> Task to complete
Repeat exactly, and only, the lines of the entries below from the one with "Section NilPointerCells." through the one with "(fl : flags) (omitEmpty", both ends included.

> Stored data
(** C9: once a path has been stored as a leaf, every later [Set] of a
    path that extends it by a dot and further text panics on the type
    assertion, whatever was stored in between; so [Decode] panics, and
    returns no error, whenever its header names a path and later a path
    below it and a row could be read. *)
Theorem extension_of_leaf_panics :
  (forall (vs vs1 vs2 : CellValues) (p v q v' : string) (updates : list (string * string)),
      Set_ vs p v = Return vs1 ->
      SetAll vs1 updates = Return vs2 ->
      Set_ vs2 (p +:+ "." +:+ q) v' = Panic panicAssertion)
  /\ (forall (F : FloatConv) (M : MethodTable) (dec : Decoder) (i : option (type * value))
             (pre mid post row : list string) (rest : Reader) (p q : string),
        dec_err dec = None ->
        dec_r dec = (row, None) :: rest ->
        dec_header dec = pre ++ p :: mid ++ (p +:+ "." +:+ q) :: post ->
        exists msg, Decode dec i = Panic msg).
Proof.
  split.
  - intros vs vs1 vs2 p v q v' updates Hset Hall.
    destruct (CellValuesFacts.Set_leaf _ _ _ _ Hset) as (head & tail & Hsplit & Hleaf).
    eapply CellValuesFacts.Set_below_leaf; [eassumption |].
    eapply CellValuesFacts.SetAll_keeps_leaf; eassumption.
  - intros F M dec i pre mid post row rest p q Herr Hread Hheader.
    unfold Decode. rewrite Herr, Hread. cbn [Reader_Read dec_header].
    rewrite Hheader.
    destruct (buildTree_extension_panics pre mid post row p q ∅ 0) as [msg Hmsg].
    rewrite Hmsg. eauto.
Qed.

(** C9 on the header [a, x, a.b]: the tree panics, and so does
    [Decode]. *)
Lemma extension_of_leaf_panics_witness :
  Set_ ∅ "a" "1" = Return {[ "a" := CString "1" ]}
  /\ SetAll {[ "a" := CString "1" ]} [("x", "2")]
     = Return (<[ "x" := CString "2" ]> {[ "a" := CString "1" ]})
  /\ Set_ (<[ "x" := CString "2" ]> {[ "a" := CString "1" ]}) "a.b" "3" = Panic panicAssertion
  /\ exists msg,
       Fixtures.decodeInto [["a"; "x"; "a.b"]; ["1"; "2"; "3"]]
         (TStruct "" [Fixtures.exported "A" Fixtures.tString]) (VStruct [VString ""])
       = Panic msg.
Proof.
  assert (H1 : Set_ ∅ "a" "1" = Return {[ "a" := CString "1" ]}) by reflexivity.
  assert (H2 : SetAll {[ "a" := CString "1" ]} [("x", "2")]
               = Return (<[ "x" := CString "2" ]> {[ "a" := CString "1" ]})) by reflexivity.
  split; [exact H1 |]. split; [exact H2 |]. split.
  - exact (proj1 extension_of_leaf_panics _ _ _ "a" "1" "b" "3" _ H1 H2).
  - exact (proj2 extension_of_leaf_panics GoFloat.goFloatConv Fixtures.testMethods
             (NewDecoder [(["a"; "x"; "a.b"], None); (["1"; "2"; "3"], None)])
             _ [] ["x"] [] ["1"; "2"; "3"] [] "a" "b" eq_refl eq_refl eq_refl).
Defined.

(* ===================================================================== *)
(** * The error stored in an instance *)
(* ===================================================================== *)

Section StoredError.
Context `{FloatConv} `{MethodTable}.

(** A decoder that holds an error returns it at once: nothing is read
    and the argument is not touched. *)
Lemma Decode_sticky (dec : Decoder) (i : option (type * value)) (e : error) :
  dec_err dec = Some e -> Decode dec i = Return (dec, snd <$> i, Some e).
Proof. intros He. unfold Decode. rewrite He. reflexivity. Qed.

(** The error a [Decode] returns is the one it leaves in the decoder. *)
Lemma Decode_stores_error (dec dec' : Decoder) (i : option (type * value))
      (v : option value) (e : option error) :
  Decode dec i = Return (dec', v, e) -> dec_err dec' = e.
Proof.
  unfold Decode. destruct (dec_err dec) as [e0 |] eqn:He0.
  - intros [= <- _ <-]. assumption.
  - destruct (Reader_Read (dec_r dec)) as [r' [r [err |]]].
    + intros [= <- _ <-]. reflexivity.
    + destruct (buildTree _ _ _ _); [| discriminate].
      destruct i as [[t x] |]; [| discriminate].
      destruct (readStructTo _ _ _ _ _) as [[v' [err |]] |]; try discriminate.
      * intros [= <- _ <-]. reflexivity.
      * intros [= <- _ <-]. reflexivity.
Qed.

(** So a failed [Decode] is repeated by every later call. *)
Lemma Decode_fails_for_good (dec dec' : Decoder) (i j : option (type * value))
      (v : option value) (e : error) :
  Decode dec i = Return (dec', v, Some e) ->
  Decode dec' j = Return (dec', snd <$> j, Some e).
Proof. intros Hd. apply Decode_sticky. eapply Decode_stores_error. eassumption. Qed.

(** [Encode] has a value receiver: whatever it returns, the caller's
    encoder holds the error it held before. *)
Lemma Encode_keeps_err (self self' : Encoder) (i : option (type * value)) (e : option error) :
  Encode self i = Return (self', e) -> enc_err self' = enc_err self.
Proof.
  unfold Encode. destruct (Encode_body self i) as [[copy e'] |]; [| discriminate].
  intros [= <- _]. reflexivity.
Qed.

End StoredError.

(** C2, at the failing input: a fresh encoder is asked to encode a
    channel, which fails with the unsupported-type error; the encoder
    still holds no error, and the next call encodes and writes a row. *)
Theorem encoder_error_not_sticky :
  exists (e : error) (enc1 enc2 : Encoder),
    Fixtures.EncodeT Fixtures.encoder0 (Some (Fixtures.tChan, VOther false))
    = Return (enc1, Some e)
    /\ enc_err enc1 = None
    /\ Fixtures.EncodeT enc1
         (Some (TStruct "" [Fixtures.exported "Name" Fixtures.tString], VStruct [VString "vin"]))
       = Return (enc2, None)
    /\ written (enc_w enc2) = [["vin"]].
Proof.
  eexists _, _, _. split; [reflexivity |]. split; [reflexivity |].
  split; reflexivity.
Qed.

(* ===================================================================== *)
(** * The cells of a nil pointer *)
(* ===================================================================== *)

Section NilPointerCells.
Context `{FloatConv} `{MethodTable}.

(** A nil pointer to a struct without hooks is encoded as one NilValue
    per exported field, whatever the tags and the types of the fields. *)
Lemma marshal_nil_pointer (enc : Encoder) (n : string) (fs : list (StructField type))
      (fl : flags) (omitEmpty : bool) :
  methods n = noMethods -> flagRO fl = false ->
  marshal enc (TPtr "" (TStruct n fs)) (VPtr None) fl omitEmpty
  = Ok (List.map (fun _ => enc_NilValue enc)
                 (List.filter (fun f => bool_decide (PkgPath f = "")) fs)).
Proof.
  intros Hm Hro. cbn [marshal]. unfold indirectGetter, indirectTextMarshaler.
  rewrite Hro. cbn [indirectReceiver TypeName KindOf].
  assert (Hcells : nilCells enc (TStruct n fs)
                   = List.map (fun _ => enc_NilValue enc)
                       (List.filter (fun f => bool_decide (PkgPath f = "")) fs)).
  { cbn [nilCells]. induction fs as [| f fs IH]; [reflexivity |].
    cbn [flat_map List.filter List.map].
    destruct (bool_decide (PkgPath f = "")); cbn [app List.map]; rewrite IH; reflexivity. }
  change (bool_decide (@eq string "" "")) with true.
  change (bool_decide (kind.Struct = kind.Ptr)) with false.
  destruct (bool_decide (n = "")); cbn [negb andb].
  - rewrite Hcells. reflexivity.
  - cbn [receiverName]. rewrite Hm. cbn [GetCSV MarshalText noMethods].
    rewrite Hcells. reflexivity.
Qed.

End NilPointerCells.

(** C1, at two failing inputs.  A nil pointer to a struct with a field
    tagged ["-"] yields two cells where a populated one yields one; a
    nil pointer to a struct with a nested struct of two fields yields one
    cell where a populated one yields two. *)
Theorem nil_pointer_cell_count_differs :
  Fixtures.marshalT Fixtures.encoder0 (Fixtures.holder Fixtures.Tagged)
    (VStruct [VPtr None]) flagsValueOf false = Ok ["NULL"; "NULL"]
  /\ Fixtures.marshalT Fixtures.encoder0 (Fixtures.holder Fixtures.Tagged)
       (VStruct [VPtr (Some (VStruct [VString "a"; VString "b"]))]) flagsValueOf false
     = Ok ["b"]
  /\ Fixtures.marshalT Fixtures.encoder0 (Fixtures.holder Fixtures.Outer)
       (VStruct [VPtr None]) flagsValueOf false = Ok ["NULL"]
  /\ Fixtures.marshalT Fixtures.encoder0 (Fixtures.holder Fixtures.Outer)
       (VStruct [VPtr (Some (VStruct [VStruct [VString "x"; VString "y"]]))])
       flagsValueOf false
     = Ok ["x"; "y"].
Proof. repeat split; reflexivity. Qed.

(* ===================================================================== *)
(** * The text of a float *)
(* ===================================================================== *)

Section FloatText.
Context `{FloatConv} `{MethodTable}.

(** Both float kinds are formatted with bit size 64. *)
Lemma marshal_float (enc : Encoder) (n : string) (k : FloatKind) (f : float) (fl : flags) :
  methods n = noMethods -> flagRO fl = false ->
  marshal enc (TFloat n k) (VFloat f) fl false = Ok [FormatFloat f "f" (-1) 64].
Proof.
  intros Hm Hro. rewrite marshal_no_hooks by (assumption || destruct k; discriminate).
  unfold marshalValue. rewrite andb_false_r. reflexivity.
Qed.

Lemma marshal_int (enc : Encoder) (n : string) (k : IntKind) (i : Z) (fl : flags) :
  methods n = noMethods -> flagRO fl = false ->
  marshal enc (TInt n k) (VInt i) fl false = Ok [strconv.FormatInt10 i].
Proof.
  intros Hm Hro. rewrite marshal_no_hooks by (assumption || destruct k; discriminate).
  unfold marshalValue. rewrite andb_false_r. reflexivity.
Qed.

Lemma marshal_bool (enc : Encoder) (n : string) (b : bool) (fl : flags) :
  methods n = noMethods -> flagRO fl = false ->
  marshal enc (TBool n) (VBool b) fl false = Ok [if b then "true" else "false"].
Proof.
  intros Hm Hro. rewrite marshal_no_hooks by (assumption || discriminate).
  unfold marshalValue. rewrite andb_false_r. reflexivity.
Qed.

End FloatText.

(** C7, at the failing input: the [float32] nearest to 0.1 is encoded
    as the shortest text of its [float64] widening, 19 bytes long, though
    the three bytes ["0.1"] read back as the same [float32] and are what
    formatting at bit size 32 gives. *)
Theorem float32_text_not_shortest :
  let x := GoFloat.to_float32 0.1%float in
  Fixtures.marshalT Fixtures.encoder0 (TStruct "" [Fixtures.exported "F" Fixtures.tFloat32])
    (VStruct [VFloat x]) flagsValueOf false
  = Ok ["0.10000000149011612"]
  /\ GoFloat.ParseFloat "0.1" 32 = (x, None)
  /\ GoFloat.FormatFloat x "f" (-1) 32 = "0.1"
  /\ Fixtures.readStringToT Fixtures.decoder0 Fixtures.tFloat32 (Zero Fixtures.tFloat32)
       Fixtures.settable "0.1" = Return (VFloat x, None).
Proof. repeat split; vm_compute; reflexivity. Qed.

> Answer area
Section NilPointerCells.
Context `{FloatConv} `{MethodTable}.

(** A nil pointer to a struct without hooks is encoded as one NilValue
    per exported field, whatever the tags and the types of the fields. *)
Lemma marshal_nil_pointer (enc : Encoder) (n : string) (fs : list (StructField type))
      (fl : flags) (omitEmpty : bool) :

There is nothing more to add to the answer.